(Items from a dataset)
(** * The mind-map canvas: graph model and interaction controller

    A shallow embedding of the two [MindMapCanvas] components of the
    repository (the two-click "Connect" variant and the drag-to-connect
    variant), of the part of the rendering library they drive and of the
    way their parents mount them.

    Conventions of the embedding.
    - A React state variable is a field of the record [Canvas].  A
      function that the component defines in its body ([createEdge],
      [addNode], [saveEdit], ...) is a function of the render it belongs
      to: it reads the state variables of that render and its setters
      leave the next state behind.  The buttons of the toolbar call the
      functions of the latest render.
    - The handlers given to the cytoscape instance are created inside
      [useEffect] and stay subscribed until the effect runs again: they
      read the state variables, and call the functions, of the render in
      which the effect ran.  A mounted component ([Mounted]) therefore
      carries two renders, the latest one and the subscribed one, and a
      handler is a function of both.
    - The effect runs again after a render in which one of its
      dependencies has a new value; its cleanup destroys the instance and
      a new instance is created with the root alone.  The parent decides
      whether the prop [onNodeSelect] is a new function ([Host]).
    - The cytoscape instance is mutable and shared; the state variable [cy]
      of the latest render refers to the live instance, the one of the
      subscribed render to the instance that render referred to.
    - External readings ([Date.now()], [Math.random()], pointer
      coordinates) are arguments of the handler that takes them.
    - State updates made by one handler are rendered together, after the
      handler has returned. *)

From Stdlib Require Import ZArith String Ascii PrimFloat.
From stdpp Require Import base decidable option list strings pretty.

(** Handlers are written as pipelines of setters, in program order. *)
Notation "s |> f" := (f s) (at level 45, left associativity, only parsing).

(** ** Strings and numbers of the host language *)

Module Js.

(** [WhiteSpace] and [LineTerminator] of ECMAScript among the code units
    below 256, which is what a [string] of this development carries:
    TAB, LF, VT, FF, CR, SP and NBSP. *)
Definition isWhiteSpace (c : ascii) : bool :=
  let n := N_of_ascii c in
  ((9 <=? n)%N && (n <=? 13)%N) || (n =? 32)%N || (n =? 160)%N.

Fixpoint trimStart (s : string) : string :=
  match s with
  | EmptyString => EmptyString
  | String c s' => if isWhiteSpace c then trimStart s' else s
  end.

Fixpoint trimEnd (s : string) : string :=
  match s with
  | EmptyString => EmptyString
  | String c s' =>
      match trimEnd s' with
      | EmptyString => if isWhiteSpace c then EmptyString else String c EmptyString
      | t => String c t
      end
  end.

(** [String.prototype.trim]. *)
Definition trim (s : string) : string := trimEnd (trimStart s).

(** [ToBoolean] on a string: only the empty string is falsy. *)
Definition truthy (s : string) : bool := negb (bool_decide (s = "")).

(** [String(n)] for an integral Number in the safe range, which is what
    [Date.now()] returns: the decimal numeral, with a sign when negative. *)
Definition toString (n : Z) : string := pretty n.

End Js.

(** ** Data model *)

Inductive NodeType := root | primary | secondary | accent.

Module Position.
Record t := mk { x : float; y : float }.
End Position.

Module Node.
Record data := mk { id : string; label : string; type : NodeType }.
End Node.

Module Edge.
Record data := mk { id : string; source : string; target : string }.
End Edge.

Inductive Element :=
  | NodeEl (d : Node.data) (position : Position.t)
  | EdgeEl (d : Edge.data).

(** ** The rendering library's element store *)

Module Cy.

(** Modelled from the spec: the graph-rendering library (cytoscape) is an
    external collaborator and no file of it is under src/.  Its instance
    is the collection of elements in insertion order; section 3 of the
    spec gives what the store guarantees (an id is unique within a graph
    instance, the source and target of an edge reference existing nodes)
    and section 4.1 what removal does (the node goes, and with it every
    edge that references it). *)
Definition Core := list Element.

Definition elementId (e : Element) : string :=
  match e with
  | NodeEl d _ => Node.id d
  | EdgeEl d => Edge.id d
  end.

(** [cy.nodes()] and [cy.edges()], as the data objects of the elements. *)
Definition nodes (g : Core) : list Node.data :=
  omap (λ e, match e with NodeEl d _ => Some d | EdgeEl _ => None end) g.

Definition edges (g : Core) : list Edge.data :=
  omap (λ e, match e with NodeEl _ _ => None | EdgeEl d => Some d end) g.

Definition hasElementWithId (g : Core) (i : string) : bool :=
  bool_decide (i ∈ elementId <$> g).

Definition hasNode (g : Core) (i : string) : bool :=
  bool_decide (i ∈ Node.id <$> nodes g).

(** Modelled from the spec: [cy.add(ele)].  An element whose id is already
    in use is not created, nor is an edge whose source or target is not a
    node of the instance; nothing is raised to the caller. *)
Definition add (e : Element) (g : Core) : Core :=
  if hasElementWithId g (elementId e) then g
  else match e with
       | NodeEl _ _ => g ++ [e]
       | EdgeEl d =>
           if hasNode g (Edge.source d) && hasNode g (Edge.target d)
           then g ++ [e] else g
       end.

(** The selector [[source="a"][target="b"], [source="b"][target="a"]]. *)
Definition joins (a b : string) (d : Edge.data) : bool :=
  (bool_decide (Edge.source d = a) && bool_decide (Edge.target d = b))
  || (bool_decide (Edge.source d = b) && bool_decide (Edge.target d = a)).

(** [cy.edges(selector)] for the selector above. *)
Definition edgesJoining (a b : string) (g : Core) : list Edge.data :=
  filter (λ d, joins a b d) (edges g).

(** Whether element [e] stays when the elements with id [i] are removed;
    [cascade] tells whether [i] names a node of the instance. *)
Definition survives (cascade : bool) (i : string) (e : Element) : bool :=
  match e with
  | NodeEl d _ => negb (bool_decide (Node.id d = i))
  | EdgeEl d =>
      negb (bool_decide (Edge.id d = i))
      && negb (cascade && (bool_decide (Edge.source d = i)
                           || bool_decide (Edge.target d = i)))
  end.

(** Modelled from the spec: [cy.remove("#i")], the removal behind
    [removeNode] of section 4.1; the library's code is not under src/.  The
    elements whose id is [i] are removed and, when [i] names a node, so is
    every edge whose source or target is [i]. *)
Definition remove (i : string) (g : Core) : Core :=
  filter (λ e, survives (hasNode g i) i e) g.

(** [cy.$("#i").data("label", v)] on the nodes the selector matches. *)
Definition setLabel (i v : string) (g : Core) : Core :=
  (λ e, match e with
        | NodeEl d p =>
            if bool_decide (Node.id d = i)
            then NodeEl (Node.mk (Node.id d) v (Node.type d)) p else e
        | EdgeEl _ => e
        end) <$> g.

(** [cy.layout({ name: "preset" }).run()]: every node stays where its
    position says. *)
Definition layoutPreset (g : Core) : Core := g.

(** [cy.layout({ name: "dagre", ... }).run()]: the layout engine assigns
    positions, here the function [place] of the node id; the data of the
    elements is not touched. *)
Definition layoutDagre (place : string → Position.t) (g : Core) : Core :=
  (λ e, match e with
        | NodeEl d _ => NodeEl d (place (Node.id d))
        | EdgeEl _ => e
        end) <$> g.

End Cy.

(** ** Component state shared by the two variants *)

(** The state variables the two components have in common; [mode] is the
    connection state of the variant. *)
Record Canvas (M : Type) := mkCanvas {
  cy : option Cy.Core;
  selectedNode : option Node.data;
  isEditing : bool;
  editText : string;
  (** the optional prop: [None] when the host passes no callback, otherwise
      the arguments of its invocations so far, oldest first *)
  onNodeSelect : option (list (option Node.data));
  mode : M
}.

Arguments mkCanvas {M}.
Arguments cy {M}.
Arguments selectedNode {M}.
Arguments isEditing {M}.
Arguments editText {M}.
Arguments onNodeSelect {M}.
Arguments mode {M}.

(** [`edge-${sourceId}-${targetId}`] and [`node-${Date.now()}`]. *)
Definition edgeId (sourceId targetId : string) : string :=
  "edge-" +:+ sourceId +:+ "-" +:+ targetId.

Definition nodeIdAt (now : Z) : string := "node-" +:+ Js.toString now.

(** The [elements] option of the constructor call. *)
Definition initialElements : Cy.Core :=
  [NodeEl (Node.mk "root" "Main Idea" root) (Position.mk 400 300)].

Section Shared.
Context {M : Type}.
(** [isConnecting] in the two-click variant, [isDragging] in the other. *)
Variable connecting : M → bool.

Definition setCy (v : option Cy.Core) (s : Canvas M) : Canvas M :=
  mkCanvas v (selectedNode s) (isEditing s) (editText s) (onNodeSelect s) (mode s).

Definition setSelectedNode (v : option Node.data) (s : Canvas M) : Canvas M :=
  mkCanvas (cy s) v (isEditing s) (editText s) (onNodeSelect s) (mode s).

Definition setIsEditing (v : bool) (s : Canvas M) : Canvas M :=
  mkCanvas (cy s) (selectedNode s) v (editText s) (onNodeSelect s) (mode s).

Definition setEditText (v : string) (s : Canvas M) : Canvas M :=
  mkCanvas (cy s) (selectedNode s) (isEditing s) v (onNodeSelect s) (mode s).

Definition setMode (v : M) (s : Canvas M) : Canvas M :=
  mkCanvas (cy s) (selectedNode s) (isEditing s) (editText s) (onNodeSelect s) v.

(** [onNodeSelect?.(v)]. *)
Definition notify (v : option Node.data) (s : Canvas M) : Canvas M :=
  mkCanvas (cy s) (selectedNode s) (isEditing s) (editText s)
           ((λ calls, calls ++ [v]) <$> onNodeSelect s) (mode s).

(** The first render: no instance yet, nothing selected; [callback] tells
    whether the parent passes [onNodeSelect]. *)
Definition unmounted (callback : bool) (m : M) : Canvas M :=
  mkCanvas None None false "" (if callback then Some [] else None) m.

Definition createEdge (sourceId targetId : string) (s : Canvas M) : Canvas M :=
  match cy s with
  | None => s
  | Some g =>
      let existingEdge := Cy.edgesJoining sourceId targetId g in
      if bool_decide (0 < length existingEdge) then s
      else
        s |> setCy (Some (Cy.add (EdgeEl (Edge.mk (edgeId sourceId targetId)
                                                  sourceId targetId)) g))
  end.

Definition addNode (type : NodeType) (now : Z) (random1 random2 : float)
    (s : Canvas M) : Canvas M :=
  match cy s with
  | None => s
  | Some g =>
      let nodeId := nodeIdAt now in
      let position :=
        match selectedNode s with
        | Some _ => Position.mk (random1 * 200 + 300) (random2 * 200 + 200)
        | None => Position.mk (random1 * 600 + 200) (random2 * 400 + 150)
        end%float in
      let s1 :=
        s |> setCy (Some (Cy.add (NodeEl (Node.mk nodeId "New Idea" type) position) g)) in
      let s2 :=
        match selectedNode s with
        | Some selected =>
            if negb (connecting (mode s))
            then s1 |> createEdge (Node.id selected) nodeId
            else s1
        | None => s1
        end in
      s2 |> setCy (Cy.layoutPreset <$> cy s2)
  end.

Definition deleteSelected (s : Canvas M) : Canvas M :=
  match cy s, selectedNode s with
  | Some g, Some selected =>
      s |> setCy (Some (Cy.remove (Node.id selected) g))
        |> setSelectedNode None
        |> notify None
  | _, _ => s
  end.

What you have to do | After locating the line with "repository (the two-click" above, return that line and every later line through the one with "dependencies has a", word for word and with nothing else.

Your response |
    repository (the two-click "Connect" variant and the drag-to-connect
    variant), of the part of the rendering library they drive and of the
    way their parents mount them.

    Conventions of the embedding.
    - A React state variable is a field of the record [Canvas].  A
      function that the component defines in its body ([createEdge],
      [addNode], [saveEdit], ...) is a function of the render it belongs
      to: it reads the state variables of that render and its setters
      leave the next state behind.  The buttons of the toolbar call the
      functions of the latest render.
    - The handlers given to the cytoscape instance are created inside
      [useEffect] and stay subscribed until the effect runs again: they
      read the state variables, and call the functions, of the render in
      which the effect ran.  A mounted component ([Mounted]) therefore
      carries two renders, the latest one and the subscribed one, and a
      handler is a function of both.
    - The effect runs again after a render in which one of its
      dependencies has a new value; its cleanup destroys the instance and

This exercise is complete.